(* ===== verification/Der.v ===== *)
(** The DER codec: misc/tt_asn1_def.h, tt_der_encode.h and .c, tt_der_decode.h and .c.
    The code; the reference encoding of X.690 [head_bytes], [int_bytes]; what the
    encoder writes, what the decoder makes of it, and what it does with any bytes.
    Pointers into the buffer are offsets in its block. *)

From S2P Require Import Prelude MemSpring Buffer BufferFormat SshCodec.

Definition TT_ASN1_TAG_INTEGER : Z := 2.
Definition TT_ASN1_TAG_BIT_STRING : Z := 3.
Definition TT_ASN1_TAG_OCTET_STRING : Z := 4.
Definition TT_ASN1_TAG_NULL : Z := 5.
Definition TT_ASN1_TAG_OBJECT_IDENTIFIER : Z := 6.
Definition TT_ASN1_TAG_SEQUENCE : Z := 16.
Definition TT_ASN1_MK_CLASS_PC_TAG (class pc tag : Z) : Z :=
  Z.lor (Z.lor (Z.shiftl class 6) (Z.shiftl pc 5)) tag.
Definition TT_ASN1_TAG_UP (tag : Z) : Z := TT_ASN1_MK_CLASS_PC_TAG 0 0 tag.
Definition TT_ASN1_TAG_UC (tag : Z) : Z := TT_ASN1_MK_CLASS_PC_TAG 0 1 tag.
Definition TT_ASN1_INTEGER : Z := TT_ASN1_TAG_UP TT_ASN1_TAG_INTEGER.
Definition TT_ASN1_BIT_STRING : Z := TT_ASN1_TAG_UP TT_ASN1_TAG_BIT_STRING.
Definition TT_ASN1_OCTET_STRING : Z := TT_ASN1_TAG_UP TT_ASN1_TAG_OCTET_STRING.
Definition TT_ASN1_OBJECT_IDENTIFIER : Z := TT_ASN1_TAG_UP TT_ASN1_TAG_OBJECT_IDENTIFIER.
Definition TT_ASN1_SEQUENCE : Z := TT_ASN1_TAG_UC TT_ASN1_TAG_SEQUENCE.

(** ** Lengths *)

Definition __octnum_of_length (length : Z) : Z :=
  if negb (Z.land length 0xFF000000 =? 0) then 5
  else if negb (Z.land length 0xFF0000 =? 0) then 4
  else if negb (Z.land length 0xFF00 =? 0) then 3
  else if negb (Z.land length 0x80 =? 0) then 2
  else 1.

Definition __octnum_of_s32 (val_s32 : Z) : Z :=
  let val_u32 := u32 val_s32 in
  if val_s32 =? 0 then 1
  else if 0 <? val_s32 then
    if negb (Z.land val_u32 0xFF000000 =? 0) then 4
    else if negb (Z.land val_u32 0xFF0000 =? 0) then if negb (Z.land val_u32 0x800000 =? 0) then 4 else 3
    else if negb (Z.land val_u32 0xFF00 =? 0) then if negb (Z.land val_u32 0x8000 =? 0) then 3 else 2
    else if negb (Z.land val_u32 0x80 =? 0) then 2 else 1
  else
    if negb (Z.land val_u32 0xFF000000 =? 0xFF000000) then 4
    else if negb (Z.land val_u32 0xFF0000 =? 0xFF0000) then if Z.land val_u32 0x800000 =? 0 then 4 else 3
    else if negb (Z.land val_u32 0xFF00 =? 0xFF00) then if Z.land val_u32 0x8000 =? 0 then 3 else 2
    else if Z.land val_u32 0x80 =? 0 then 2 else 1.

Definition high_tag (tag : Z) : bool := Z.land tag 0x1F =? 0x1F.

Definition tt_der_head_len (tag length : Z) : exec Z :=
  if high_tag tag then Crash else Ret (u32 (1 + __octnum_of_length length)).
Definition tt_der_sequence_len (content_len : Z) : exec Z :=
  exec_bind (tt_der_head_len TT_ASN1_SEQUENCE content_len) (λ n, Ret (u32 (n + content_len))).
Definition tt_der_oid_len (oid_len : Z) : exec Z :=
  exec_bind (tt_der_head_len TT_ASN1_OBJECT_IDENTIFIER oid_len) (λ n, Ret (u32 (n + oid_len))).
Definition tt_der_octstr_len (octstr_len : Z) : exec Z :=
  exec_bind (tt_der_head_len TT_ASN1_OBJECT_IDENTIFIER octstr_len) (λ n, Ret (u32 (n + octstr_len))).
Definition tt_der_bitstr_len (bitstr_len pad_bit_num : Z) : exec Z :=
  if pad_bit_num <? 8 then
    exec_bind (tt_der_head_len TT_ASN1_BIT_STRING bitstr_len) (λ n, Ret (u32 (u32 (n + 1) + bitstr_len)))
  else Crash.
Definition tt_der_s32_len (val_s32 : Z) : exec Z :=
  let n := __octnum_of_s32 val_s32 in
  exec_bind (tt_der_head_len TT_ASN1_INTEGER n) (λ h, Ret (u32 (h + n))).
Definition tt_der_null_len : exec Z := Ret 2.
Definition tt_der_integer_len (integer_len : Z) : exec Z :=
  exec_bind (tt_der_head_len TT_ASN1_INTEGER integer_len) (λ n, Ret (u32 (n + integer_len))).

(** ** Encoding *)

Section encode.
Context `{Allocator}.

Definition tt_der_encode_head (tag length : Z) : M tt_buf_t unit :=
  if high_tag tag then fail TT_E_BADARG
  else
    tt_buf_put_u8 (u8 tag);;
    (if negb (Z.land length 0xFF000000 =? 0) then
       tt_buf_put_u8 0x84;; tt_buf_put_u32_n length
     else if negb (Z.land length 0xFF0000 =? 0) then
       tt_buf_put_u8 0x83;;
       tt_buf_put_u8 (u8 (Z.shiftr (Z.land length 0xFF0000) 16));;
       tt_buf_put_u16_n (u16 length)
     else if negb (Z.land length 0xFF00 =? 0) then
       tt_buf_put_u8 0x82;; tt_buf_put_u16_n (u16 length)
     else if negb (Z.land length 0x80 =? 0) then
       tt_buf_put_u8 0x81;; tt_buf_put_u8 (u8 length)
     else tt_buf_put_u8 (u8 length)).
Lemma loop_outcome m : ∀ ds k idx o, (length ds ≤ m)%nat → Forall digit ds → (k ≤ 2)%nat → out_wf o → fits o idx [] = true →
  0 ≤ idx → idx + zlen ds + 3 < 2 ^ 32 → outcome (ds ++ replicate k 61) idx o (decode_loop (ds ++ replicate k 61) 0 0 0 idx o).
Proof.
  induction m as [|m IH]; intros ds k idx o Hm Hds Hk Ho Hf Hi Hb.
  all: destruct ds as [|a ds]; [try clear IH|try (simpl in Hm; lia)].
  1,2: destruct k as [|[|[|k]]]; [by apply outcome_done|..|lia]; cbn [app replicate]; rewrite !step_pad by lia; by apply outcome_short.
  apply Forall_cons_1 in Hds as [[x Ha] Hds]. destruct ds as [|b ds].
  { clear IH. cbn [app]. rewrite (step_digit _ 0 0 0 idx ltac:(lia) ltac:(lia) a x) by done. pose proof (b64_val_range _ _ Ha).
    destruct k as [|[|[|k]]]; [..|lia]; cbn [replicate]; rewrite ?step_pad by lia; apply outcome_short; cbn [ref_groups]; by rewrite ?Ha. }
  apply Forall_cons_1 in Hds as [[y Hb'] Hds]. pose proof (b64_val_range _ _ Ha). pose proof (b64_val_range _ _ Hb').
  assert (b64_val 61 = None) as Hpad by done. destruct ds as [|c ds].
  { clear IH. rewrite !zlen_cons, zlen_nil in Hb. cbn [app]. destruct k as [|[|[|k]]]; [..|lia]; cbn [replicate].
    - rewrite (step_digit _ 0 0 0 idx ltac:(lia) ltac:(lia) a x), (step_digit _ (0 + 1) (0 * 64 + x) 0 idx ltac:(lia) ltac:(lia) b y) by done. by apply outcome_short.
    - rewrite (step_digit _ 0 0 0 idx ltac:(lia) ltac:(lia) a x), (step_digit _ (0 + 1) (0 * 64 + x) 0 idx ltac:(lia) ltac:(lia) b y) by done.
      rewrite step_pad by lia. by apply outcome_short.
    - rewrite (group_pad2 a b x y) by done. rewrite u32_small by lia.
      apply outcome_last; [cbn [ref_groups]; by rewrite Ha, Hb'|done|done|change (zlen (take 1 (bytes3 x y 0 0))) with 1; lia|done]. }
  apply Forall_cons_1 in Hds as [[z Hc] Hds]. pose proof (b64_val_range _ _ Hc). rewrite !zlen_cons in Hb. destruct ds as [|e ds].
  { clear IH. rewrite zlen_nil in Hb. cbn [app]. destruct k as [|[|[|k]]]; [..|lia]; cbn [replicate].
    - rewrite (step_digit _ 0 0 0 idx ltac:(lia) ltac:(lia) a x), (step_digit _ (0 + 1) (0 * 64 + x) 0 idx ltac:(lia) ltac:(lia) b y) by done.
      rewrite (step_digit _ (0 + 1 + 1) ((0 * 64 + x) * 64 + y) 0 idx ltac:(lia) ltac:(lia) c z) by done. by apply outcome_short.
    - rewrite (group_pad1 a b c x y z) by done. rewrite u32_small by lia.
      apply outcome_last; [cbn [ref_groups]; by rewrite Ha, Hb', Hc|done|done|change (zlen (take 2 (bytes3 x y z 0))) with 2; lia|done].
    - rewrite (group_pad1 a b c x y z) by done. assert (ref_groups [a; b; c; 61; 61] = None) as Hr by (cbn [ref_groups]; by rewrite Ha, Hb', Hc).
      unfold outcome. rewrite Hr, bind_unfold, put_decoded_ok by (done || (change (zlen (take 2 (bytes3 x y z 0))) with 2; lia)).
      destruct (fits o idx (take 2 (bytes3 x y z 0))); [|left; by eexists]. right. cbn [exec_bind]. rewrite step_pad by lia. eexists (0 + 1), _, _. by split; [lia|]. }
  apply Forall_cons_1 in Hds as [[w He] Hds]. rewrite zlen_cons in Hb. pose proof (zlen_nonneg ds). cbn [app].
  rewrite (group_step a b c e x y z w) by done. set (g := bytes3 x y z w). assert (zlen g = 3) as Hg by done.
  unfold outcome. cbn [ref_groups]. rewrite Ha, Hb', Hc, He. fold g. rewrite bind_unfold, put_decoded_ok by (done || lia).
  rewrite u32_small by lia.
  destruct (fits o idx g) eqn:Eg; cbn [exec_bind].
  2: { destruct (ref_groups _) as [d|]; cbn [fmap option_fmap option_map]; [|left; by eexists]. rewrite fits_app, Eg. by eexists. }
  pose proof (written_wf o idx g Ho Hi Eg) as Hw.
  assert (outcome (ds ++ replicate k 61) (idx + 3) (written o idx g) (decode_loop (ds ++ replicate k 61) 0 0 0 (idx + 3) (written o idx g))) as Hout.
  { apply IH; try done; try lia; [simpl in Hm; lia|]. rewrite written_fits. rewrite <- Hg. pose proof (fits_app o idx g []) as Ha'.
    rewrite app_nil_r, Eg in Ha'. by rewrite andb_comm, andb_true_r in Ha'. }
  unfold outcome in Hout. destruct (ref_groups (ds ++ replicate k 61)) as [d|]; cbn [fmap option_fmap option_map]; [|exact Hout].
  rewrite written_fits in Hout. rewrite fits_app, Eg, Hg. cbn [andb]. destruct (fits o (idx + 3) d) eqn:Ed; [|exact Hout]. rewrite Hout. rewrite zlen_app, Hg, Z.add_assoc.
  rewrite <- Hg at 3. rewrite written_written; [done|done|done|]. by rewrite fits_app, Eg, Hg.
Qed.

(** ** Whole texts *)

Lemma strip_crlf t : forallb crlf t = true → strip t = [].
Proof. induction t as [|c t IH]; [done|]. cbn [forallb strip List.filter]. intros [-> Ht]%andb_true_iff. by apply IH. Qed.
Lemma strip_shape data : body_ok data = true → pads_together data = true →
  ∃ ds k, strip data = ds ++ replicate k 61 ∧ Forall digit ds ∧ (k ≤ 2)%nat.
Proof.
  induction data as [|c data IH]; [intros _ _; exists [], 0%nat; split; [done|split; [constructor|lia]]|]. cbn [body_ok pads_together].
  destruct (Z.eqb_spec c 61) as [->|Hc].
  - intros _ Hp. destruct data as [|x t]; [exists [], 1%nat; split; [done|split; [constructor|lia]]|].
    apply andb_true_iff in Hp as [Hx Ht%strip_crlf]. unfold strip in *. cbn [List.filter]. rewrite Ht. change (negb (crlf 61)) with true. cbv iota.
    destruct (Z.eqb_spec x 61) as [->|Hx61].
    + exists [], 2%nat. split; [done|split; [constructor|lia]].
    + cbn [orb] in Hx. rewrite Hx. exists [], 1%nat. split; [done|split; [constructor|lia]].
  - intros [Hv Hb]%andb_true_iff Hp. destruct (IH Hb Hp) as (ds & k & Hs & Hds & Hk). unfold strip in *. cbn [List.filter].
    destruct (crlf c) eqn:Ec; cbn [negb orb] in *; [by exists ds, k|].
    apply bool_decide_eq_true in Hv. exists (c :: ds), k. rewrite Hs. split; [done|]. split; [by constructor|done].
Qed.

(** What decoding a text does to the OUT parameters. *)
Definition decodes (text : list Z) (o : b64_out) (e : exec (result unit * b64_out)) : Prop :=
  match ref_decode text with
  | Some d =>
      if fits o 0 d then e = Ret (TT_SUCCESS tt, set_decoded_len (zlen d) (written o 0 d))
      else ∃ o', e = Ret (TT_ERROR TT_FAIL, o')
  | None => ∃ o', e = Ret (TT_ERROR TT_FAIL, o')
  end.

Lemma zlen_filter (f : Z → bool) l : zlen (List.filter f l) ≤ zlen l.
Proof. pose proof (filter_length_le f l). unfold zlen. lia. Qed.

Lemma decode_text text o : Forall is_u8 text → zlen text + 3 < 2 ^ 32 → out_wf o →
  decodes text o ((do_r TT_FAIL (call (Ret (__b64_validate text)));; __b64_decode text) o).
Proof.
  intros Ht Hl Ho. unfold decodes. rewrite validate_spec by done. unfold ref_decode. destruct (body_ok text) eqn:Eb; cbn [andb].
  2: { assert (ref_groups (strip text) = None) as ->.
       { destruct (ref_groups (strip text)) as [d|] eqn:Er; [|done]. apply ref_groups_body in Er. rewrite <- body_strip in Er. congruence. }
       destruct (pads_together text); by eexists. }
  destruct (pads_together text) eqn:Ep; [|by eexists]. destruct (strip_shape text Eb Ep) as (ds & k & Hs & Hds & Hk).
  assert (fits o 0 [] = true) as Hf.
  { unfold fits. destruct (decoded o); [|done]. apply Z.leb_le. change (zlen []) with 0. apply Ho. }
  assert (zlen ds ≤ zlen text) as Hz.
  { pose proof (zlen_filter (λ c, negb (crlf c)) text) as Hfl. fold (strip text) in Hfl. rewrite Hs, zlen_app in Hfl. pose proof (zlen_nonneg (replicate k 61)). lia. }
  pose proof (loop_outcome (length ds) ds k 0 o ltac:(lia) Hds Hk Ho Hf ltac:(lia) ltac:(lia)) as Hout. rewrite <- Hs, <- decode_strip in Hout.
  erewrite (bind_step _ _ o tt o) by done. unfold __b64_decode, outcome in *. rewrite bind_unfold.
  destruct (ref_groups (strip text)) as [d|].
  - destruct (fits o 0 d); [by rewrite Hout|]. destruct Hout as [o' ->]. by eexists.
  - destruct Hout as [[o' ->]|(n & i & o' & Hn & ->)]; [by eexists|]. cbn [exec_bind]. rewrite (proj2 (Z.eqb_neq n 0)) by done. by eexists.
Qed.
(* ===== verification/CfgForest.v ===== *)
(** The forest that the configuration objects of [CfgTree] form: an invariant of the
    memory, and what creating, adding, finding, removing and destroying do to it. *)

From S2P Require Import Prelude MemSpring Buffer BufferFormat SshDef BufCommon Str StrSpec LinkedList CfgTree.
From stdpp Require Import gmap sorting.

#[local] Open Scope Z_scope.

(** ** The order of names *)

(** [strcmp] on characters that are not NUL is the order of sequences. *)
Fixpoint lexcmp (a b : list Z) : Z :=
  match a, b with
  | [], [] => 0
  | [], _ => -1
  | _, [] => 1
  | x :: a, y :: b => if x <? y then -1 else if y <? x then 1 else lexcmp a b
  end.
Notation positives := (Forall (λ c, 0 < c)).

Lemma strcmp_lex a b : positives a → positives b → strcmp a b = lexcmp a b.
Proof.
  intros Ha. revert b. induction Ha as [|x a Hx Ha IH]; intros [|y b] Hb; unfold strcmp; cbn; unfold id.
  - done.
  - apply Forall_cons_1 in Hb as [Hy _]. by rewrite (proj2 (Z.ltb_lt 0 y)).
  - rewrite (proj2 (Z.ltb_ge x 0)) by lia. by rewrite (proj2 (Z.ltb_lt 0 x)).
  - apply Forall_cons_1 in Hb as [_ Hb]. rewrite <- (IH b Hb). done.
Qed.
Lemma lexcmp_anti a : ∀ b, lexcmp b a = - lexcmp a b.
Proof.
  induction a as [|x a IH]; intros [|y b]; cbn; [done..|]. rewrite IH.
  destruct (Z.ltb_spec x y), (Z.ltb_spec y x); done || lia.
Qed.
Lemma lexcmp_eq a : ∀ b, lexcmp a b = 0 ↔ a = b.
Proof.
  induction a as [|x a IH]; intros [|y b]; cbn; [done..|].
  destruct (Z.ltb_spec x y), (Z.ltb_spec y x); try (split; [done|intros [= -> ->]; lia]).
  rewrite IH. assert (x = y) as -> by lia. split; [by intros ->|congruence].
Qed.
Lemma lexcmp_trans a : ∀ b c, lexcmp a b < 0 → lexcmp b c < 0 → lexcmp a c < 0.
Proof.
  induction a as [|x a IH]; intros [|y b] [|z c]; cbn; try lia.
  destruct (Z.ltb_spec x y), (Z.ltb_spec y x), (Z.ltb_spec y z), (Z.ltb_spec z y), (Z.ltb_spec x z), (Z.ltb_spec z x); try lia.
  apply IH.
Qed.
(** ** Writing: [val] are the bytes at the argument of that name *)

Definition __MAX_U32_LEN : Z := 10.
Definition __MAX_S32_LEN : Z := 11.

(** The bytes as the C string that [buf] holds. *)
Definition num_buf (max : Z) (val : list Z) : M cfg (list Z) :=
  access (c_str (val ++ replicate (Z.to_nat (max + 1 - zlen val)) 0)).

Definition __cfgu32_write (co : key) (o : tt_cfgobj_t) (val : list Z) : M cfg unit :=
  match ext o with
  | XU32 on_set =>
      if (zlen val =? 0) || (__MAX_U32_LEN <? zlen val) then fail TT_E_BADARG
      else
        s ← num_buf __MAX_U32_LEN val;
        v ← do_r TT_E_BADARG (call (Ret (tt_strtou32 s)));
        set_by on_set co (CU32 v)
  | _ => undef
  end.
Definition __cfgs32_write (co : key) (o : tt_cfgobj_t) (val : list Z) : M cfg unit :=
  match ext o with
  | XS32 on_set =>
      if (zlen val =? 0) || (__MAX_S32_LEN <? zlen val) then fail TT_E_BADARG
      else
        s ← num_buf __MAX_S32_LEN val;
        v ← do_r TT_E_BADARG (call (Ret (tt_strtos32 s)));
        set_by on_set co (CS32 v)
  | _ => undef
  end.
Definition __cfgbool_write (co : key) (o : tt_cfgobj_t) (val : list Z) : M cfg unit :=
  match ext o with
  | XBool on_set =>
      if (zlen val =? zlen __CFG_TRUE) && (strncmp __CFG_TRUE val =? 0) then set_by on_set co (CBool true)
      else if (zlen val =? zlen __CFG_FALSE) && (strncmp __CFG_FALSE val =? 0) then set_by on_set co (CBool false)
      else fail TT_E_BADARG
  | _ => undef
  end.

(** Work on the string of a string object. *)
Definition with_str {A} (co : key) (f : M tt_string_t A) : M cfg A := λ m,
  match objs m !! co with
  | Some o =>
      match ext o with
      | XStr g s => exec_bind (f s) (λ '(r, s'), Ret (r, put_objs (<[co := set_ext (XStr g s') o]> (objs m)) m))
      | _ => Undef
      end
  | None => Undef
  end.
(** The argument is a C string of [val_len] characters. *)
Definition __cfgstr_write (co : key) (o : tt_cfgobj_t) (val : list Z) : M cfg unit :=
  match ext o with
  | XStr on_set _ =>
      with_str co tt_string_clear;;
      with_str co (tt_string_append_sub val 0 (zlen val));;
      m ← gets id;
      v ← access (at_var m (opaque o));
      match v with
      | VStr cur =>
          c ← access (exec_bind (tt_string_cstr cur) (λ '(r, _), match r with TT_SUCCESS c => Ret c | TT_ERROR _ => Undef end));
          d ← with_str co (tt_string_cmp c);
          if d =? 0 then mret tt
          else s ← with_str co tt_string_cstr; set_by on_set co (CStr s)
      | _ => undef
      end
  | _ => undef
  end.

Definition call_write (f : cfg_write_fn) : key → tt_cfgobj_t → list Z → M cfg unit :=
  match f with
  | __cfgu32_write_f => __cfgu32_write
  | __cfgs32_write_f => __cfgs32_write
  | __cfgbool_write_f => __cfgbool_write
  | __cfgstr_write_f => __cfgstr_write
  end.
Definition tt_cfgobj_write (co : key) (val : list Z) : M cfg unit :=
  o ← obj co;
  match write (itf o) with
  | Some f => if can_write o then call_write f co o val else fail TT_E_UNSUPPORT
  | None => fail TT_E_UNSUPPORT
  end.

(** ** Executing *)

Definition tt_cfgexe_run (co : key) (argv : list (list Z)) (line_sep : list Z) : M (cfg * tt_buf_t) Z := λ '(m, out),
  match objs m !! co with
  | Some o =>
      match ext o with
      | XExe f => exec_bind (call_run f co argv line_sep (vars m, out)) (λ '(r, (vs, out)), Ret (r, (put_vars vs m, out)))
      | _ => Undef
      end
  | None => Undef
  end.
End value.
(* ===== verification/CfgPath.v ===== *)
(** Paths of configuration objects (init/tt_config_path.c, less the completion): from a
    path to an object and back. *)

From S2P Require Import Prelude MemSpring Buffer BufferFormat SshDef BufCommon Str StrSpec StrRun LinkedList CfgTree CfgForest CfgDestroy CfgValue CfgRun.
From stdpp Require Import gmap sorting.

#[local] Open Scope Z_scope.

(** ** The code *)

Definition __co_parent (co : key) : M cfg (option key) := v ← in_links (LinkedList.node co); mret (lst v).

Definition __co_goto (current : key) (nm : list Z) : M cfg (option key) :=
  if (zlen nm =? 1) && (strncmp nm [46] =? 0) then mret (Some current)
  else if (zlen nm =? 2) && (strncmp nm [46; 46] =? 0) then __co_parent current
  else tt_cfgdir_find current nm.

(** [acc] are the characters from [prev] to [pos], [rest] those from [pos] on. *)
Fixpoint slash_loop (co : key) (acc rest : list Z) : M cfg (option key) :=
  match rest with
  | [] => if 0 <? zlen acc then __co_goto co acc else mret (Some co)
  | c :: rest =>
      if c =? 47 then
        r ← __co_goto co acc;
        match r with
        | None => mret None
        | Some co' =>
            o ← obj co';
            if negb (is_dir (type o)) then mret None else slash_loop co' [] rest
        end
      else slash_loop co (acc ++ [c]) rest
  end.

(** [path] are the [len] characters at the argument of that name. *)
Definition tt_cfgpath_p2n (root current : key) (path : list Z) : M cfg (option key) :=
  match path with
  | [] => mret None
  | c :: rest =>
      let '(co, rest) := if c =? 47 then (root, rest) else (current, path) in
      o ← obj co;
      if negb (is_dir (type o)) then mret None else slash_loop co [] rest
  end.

########################################

WORK TASK: Take the listing above and repeat exactly the lines from the one containing "all: destruct ds" through the one containing "- rewrite (group_pad2", both included.

RESPONSE BOX:
  all: destruct ds as [|a ds]; [try clear IH|try (simpl in Hm; lia)].
  1,2: destruct k as [|[|[|k]]]; [by apply outcome_done|..|lia]; cbn [app replicate]; rewrite !step_pad by lia; by apply outcome_short.
  apply Forall_cons_1 in Hds as [[x Ha] Hds]. destruct ds as [|b ds].
  { clear IH. cbn [app]. rewrite (step_digit _ 0 0 0 idx ltac:(lia) ltac:(lia) a x) by done. pose proof (b64_val_range _ _ Ha).
    destruct k as [|[|[|k]]]; [..|lia]; cbn [replicate]; rewrite ?step_pad by lia; apply outcome_short; cbn [ref_groups]; by rewrite ?Ha. }
  apply Forall_cons_1 in Hds as [[y Hb'] Hds]. pose proof (b64_val_range _ _ Ha). pose proof (b64_val_range _ _ Hb').
  assert (b64_val 61 = None) as Hpad by done. destruct ds as [|c ds].
  { clear IH. rewrite !zlen_cons, zlen_nil in Hb. cbn [app]. destruct k as [|[|[|k]]]; [..|lia]; cbn [replicate].
    - rewrite (step_digit _ 0 0 0 idx ltac:(lia) ltac:(lia) a x), (step_digit _ (0 + 1) (0 * 64 + x) 0 idx ltac:(lia) ltac:(lia) b y) by done. by apply outcome_short.
    - rewrite (step_digit _ 0 0 0 idx ltac:(lia) ltac:(lia) a x), (step_digit _ (0 + 1) (0 * 64 + x) 0 idx ltac:(lia) ltac:(lia) b y) by done.
      rewrite step_pad by lia. by apply outcome_short.
    - rewrite (group_pad2 a b x y) by done. rewrite u32_small by lia.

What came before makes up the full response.